1853年に始まるクリミア戦争では、ロシアの南下を警戒するイギリス・フランスがオスマン帝国側で参戦し、ロシアは敗北した。1856年のパリ条約で黒海の中立化が定められ、バルカン・地中海方面への南下は阻まれた。
すると、ロシアの関心は極東へ向かう。アロー戦争に乗じてアイグン条約・北京条約で沿海州を獲得し、日本にも接近した。日露和親条約(1855年)が結ばれたのは、まさにクリミア戦争の最中である。
ヨーロッパでの戦争の帰結が、日本周辺の国際関係を変えるという世界の連動こそ、歴史総合がこの戦争を扱う理由である。ナイチンゲールの看護活動もこの戦争の逸話として知られる。
ひっかけポイント
クリミア戦争はロシアの敗北であり、「地中海の制海権確立」は正反対。

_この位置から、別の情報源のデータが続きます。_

(** X18. One iteration of the loop of [run_pipeline] never raises and logs
    the job exactly once, with the page id [create_notion_page] returned,
    or the empty string when it returned [None].  The job is logged under
    the status "Ready to Apply", with the paths [compile_all] left, when
    the documents were generated and [compile_all] returned; it is logged
    under the status "Error", with empty paths, when the generation raised
    and also when [compile_all] raised, although the documents are then
    there. *)
Theorem process_job_logs_once (now : str) (j : job) (w : world) (f : csv_file) :
  exists w' st rp cl id,
    process_job parent stem joinpath tool which docx2pdf sv
      generate_application_docs now j (w, f)
    = (Ok tt, (w', log_job_to_csv now j st rp cl (default [] id) f))
    /\ create_notion_page sv j st rp cl = Ok id
    /\ match generate_application_docs j w with
       | (Ok paths, w1) =>
           match compile_all parent stem joinpath tool which docx2pdf
                   paths w1 with
           | (Ok paths', w2) =>
               st = txt "Ready to Apply" /\ w' = w2
               /\ rp = get_or_else paths' "resume_pdf" "resume_tex"
               /\ cl = get_or_else paths' "cover_letter_pdf" "cover_letter_docx"
           | (Raise _, w2) =>
               st = txt "Error" /\ w' = w2 /\ rp = [] /\ cl = []
           end
       | (Raise _, w1) => st = txt "Error" /\ w' = w1 /\ rp = [] /\ cl = []
       end.
Proof.
  unfold process_job, attempt.
  destruct (generate_application_docs j w) as [[paths|e] w1].
  - destruct (compile_all _ _ _ _ _ _ paths w1) as [[paths'|e] w2].
    + destruct (track_job_ok now j (txt "Ready to Apply")
                  (get_or_else paths' "resume_pdf" "resume_tex")
                  (get_or_else paths' "cover_letter_pdf" "cover_letter_docx")
                  f) as (id & Hid & ->).
      rewrite or_empty_default. by eexists w2, _, _, _, id.
    + destruct (track_job_ok now j (txt "Error") [] [] f) as (id & Hid & ->).
      rewrite or_empty_default. by eexists w2, _, _, _, id.
  - destruct (track_job_ok now j (txt "Error") [] [] f) as (id & Hid & ->).
    rewrite or_empty_default. by eexists w1, _, _, _, id.
Qed.

Lemma process_job_file (now : str) (j : job) (w : world) (f : csv_file) :
  exists w' st rp cl npid,
    process_job parent stem joinpath tool which docx2pdf sv
      generate_application_docs now j (w, f)
    = (Ok tt, (w', log_job_to_csv now j st rp cl npid f)).
Proof.
  unfold process_job, attempt.
  destruct (generate_application_docs j w) as [[paths|e] w1].
  - destruct (compile_all _ _ _ _ _ _ paths w1) as [[paths'|e] w2].
    + destruct (track_job_ok now j (txt "Ready to Apply")
                  (get_or_else paths' "resume_pdf" "resume_tex")
                  (get_or_else paths' "cover_letter_pdf" "cover_letter_docx")
                  f) as (id & _ & ->).
      by eexists w2, _, _, _, _.
    + destruct (track_job_ok now j (txt "Error") [] [] f) as (id & _ & ->).
      by eexists w2, _, _, _, _.
  - destruct (track_job_ok now j (txt "Error") [] [] f) as (id & _ & ->).
    by eexists w1, _, _, _, _.
Qed.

敗北→方向転換(極東へ)という因果の向きを正確に押さえる。
選択肢の確認
①「イギリスがアジアから完全に撤退した」
❌ 誤り。
イギリスは戦後もインドなどアジアで植民地支配と通商を拡大した。クリミア戦争を理由にアジアから全面撤退していない。
②「この戦争で日本は開国を撤回した」
❌ 誤り。
日本は1854年の日米和親条約、1855年の日露和親条約で開国を進め、撤回していない。ヨーロッパの戦争は周辺列強の動きを変えた。

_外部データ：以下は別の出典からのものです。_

(** * Delta-v / staging report of [RocketTelemetry.get_delta_v_status]

    Shallow embedding of
    [src/server/src/utils/krpc_module/rocket_telemetry.py], lines 183-263.

    Numbers.  Python's [float] is modelled by the real numbers [R]: the
    properties below are about the arithmetic the code writes down, not about
    binary64 rounding.  What Python does that real arithmetic does not is kept
    explicit: [/] raises [ZeroDivisionError] on a zero divisor, [math.log]
    raises [ValueError] outside its domain, and list indexing raises
    [IndexError] out of range.  A computation that can raise returns a
    [result]. *)

From Stdlib Require String.
From Stdlib Require Import Reals Lra Lia List ZArith Bool.
Import ListNotations.
Import String.StringSyntax.
Delimit Scope string_scope with string.

Local Open Scope R_scope.

(** ** Exceptions and the error monad *)

Inductive exn : Set :=
| ZeroDivisionError
| ValueError
| IndexError.

Inductive result (A : Type) : Type :=
| Ok (a : A)
| Raise (e : exn).

Arguments Ok {A} a.
Arguments Raise {A} e.

Definition bind {A B : Type} (m : result A) (k : A -> result B) : result B :=
  match m with
  | Ok a => k a
  | Raise e => Raise e
  end.

Notation "x <- m ;; k" := (bind m (fun x => k))
  (at level 61, m at next level, right associativity).

Definition returns {A : Type} (m : result A) : Prop := exists a, m = Ok a.

(** ** Python primitives *)

(** [a / b] on floats. *)
Definition py_div (a b : R) : result R :=
  if Req_dec_T b 0 then Raise ZeroDivisionError else Ok (a / b).

(** [math.log(x)]. *)
Definition py_log (x : R) : result R :=
  if Rlt_dec 0 x then Ok (ln x) else Raise ValueError.

(** [x <= y] as a Python condition. *)
Definition py_le (x y : R) : bool :=
  if Rle_dec x y then true else false.

(** [sum(xs)]: the accumulator starts at [0] and the items are added from
    left to right. *)
Definition py_sum (xs : list R) : R := fold_left Rplus xs 0.

(** [xs[k]] for an integer [k]: a negative index counts from the end, and an
    index outside [-len(xs) .. len(xs) - 1] raises [IndexError]. *)
Definition py_getitem {A : Type} (xs : list A) (k : Z) : result A :=
  let n := Z.of_nat (length xs) in
  let j := if (k <? 0)%Z then (k + n)%Z else k in
  if (j <? 0)%Z then Raise IndexError
  else match nth_error xs (Z.to_nat j) with
       | Some x => Ok x
       | None => Raise IndexError
       end.

(** [xs[-1] if xs else d]. *)
Definition py_last_or {A B : Type} (f : A -> B) (xs : list A) (d : B) : result B :=
  match xs with
  | [] => Ok d
  | _ :: _ => x <- py_getitem xs (-1) ;; Ok (f x)
  end.

(** ** The two helpers of [BaseRocket] *)

Module BaseRocket.

(** The standard-gravity constant of the rocket equation. *)
Definition g0 : R := 9.80665.

(** Modelled from the spec: [BaseRocket.calculate_delta_v], defined in
    [base_rocket.py], which is not among the sources.  Section 4.2: the
    rocket equation [isp * g0 * ln(startMass / (startMass - fuelMass))],
    and [0.0] when [fuelMass <= 0], [startMass - fuelMass <= 0] or
    [isp <= 0]. *)
Definition calculate_delta_v (isp fuel_mass start_mass : R) : result R :=
  if py_le fuel_mass 0 || py_le (start_mass - fuel_mass) 0 || py_le isp 0
  then Ok 0
  else
    ratio <- py_div start_mass (start_mass - fuel_mass) ;;
    l <- py_log ratio ;;
    Ok (isp * g0 * l).

(** Modelled from the spec: [BaseRocket.burn_time_estimation], defined in
    [base_rocket.py], which is not among the sources.  Section 4.3: mass
    flow rate [thrust / (isp * g0)], burn time [fuelMass / massFlowRate],
    and [0.0] when [thrust <= 0] or [isp <= 0]. *)
Definition burn_time_estimation (isp fuel_mass thrust : R) : result R :=
  if py_le thrust 0 || py_le isp 0
  then Ok 0
  else
    mass_flow_rate <- py_div thrust (isp * g0) ;;
    py_div fuel_mass mass_flow_rate.

End BaseRocket.

(** ** Data *)

(** A propellant of an engine; the report reads only
    [total_resource_available]. *)
Record Propellant : Type := mkPropellant {
  total_resource_available : R
}.

(** One dict of [get_all_engines_status]: the keys [get_delta_v_status]
    reads, and the other thrust and impulse keys of the same dict.  The
    remaining keys (tag, name, throttle, temperatures, ...) are not read by
    the report. *)
Module Engine.
Record t : Type := mk {
  stage : Z;
  thrust : R;
  available_thrust : R;
  max_thrust : R;
  max_thrust_at : R;
  max_vacuum_thrust : R;
  isp : R;
  specific_impulse_at : R;
  vacuum_specific_impulse : R;
  propellants : list Propellant
}.
End Engine.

③「南下を阻まれたロシアが、極東方面への進出に力を注ぐようになった」
✅ 正しい。
クリミア戦争で英仏に敗れ黒海・バルカン方面への南下を阻まれたロシアは、極東進出を強めた。1855年の日露和親条約など日本の開国期とも重なる。
④「ロシアが地中海の制海権を確立した」
❌ 誤り。
ロシアは戦争に敗れ、1856年のパリ条約で黒海の中立化を受け入れた。地中海の制海権を確立したのではない。
覚えるポイント
- クリミア戦争は1853〜56年、露が英仏などに敗北
- 南下阻止→ロシアの関心が極東へ
- 日露和親条約1855年は戦争の最中に締結
共通テスト攻略
- 知識を関係で再現:用語を単独で思い出すだけでなく、「いつ・誰が・何のために・何を行い・何が変わったか」を一続きにして選択肢と照合する。
- 因果の向きを確認:時期が近いだけで結び付けず、「原因→政策・行動→結果」の順に置き、主体と目的がつながるかを確かめる。
- 消去の軸を固定:各選択肢を「時期・主体・目的・内容・結果」に分け、一か所でも歴史的対応がずれるものを消す。語句が一部合うだけで選ばない。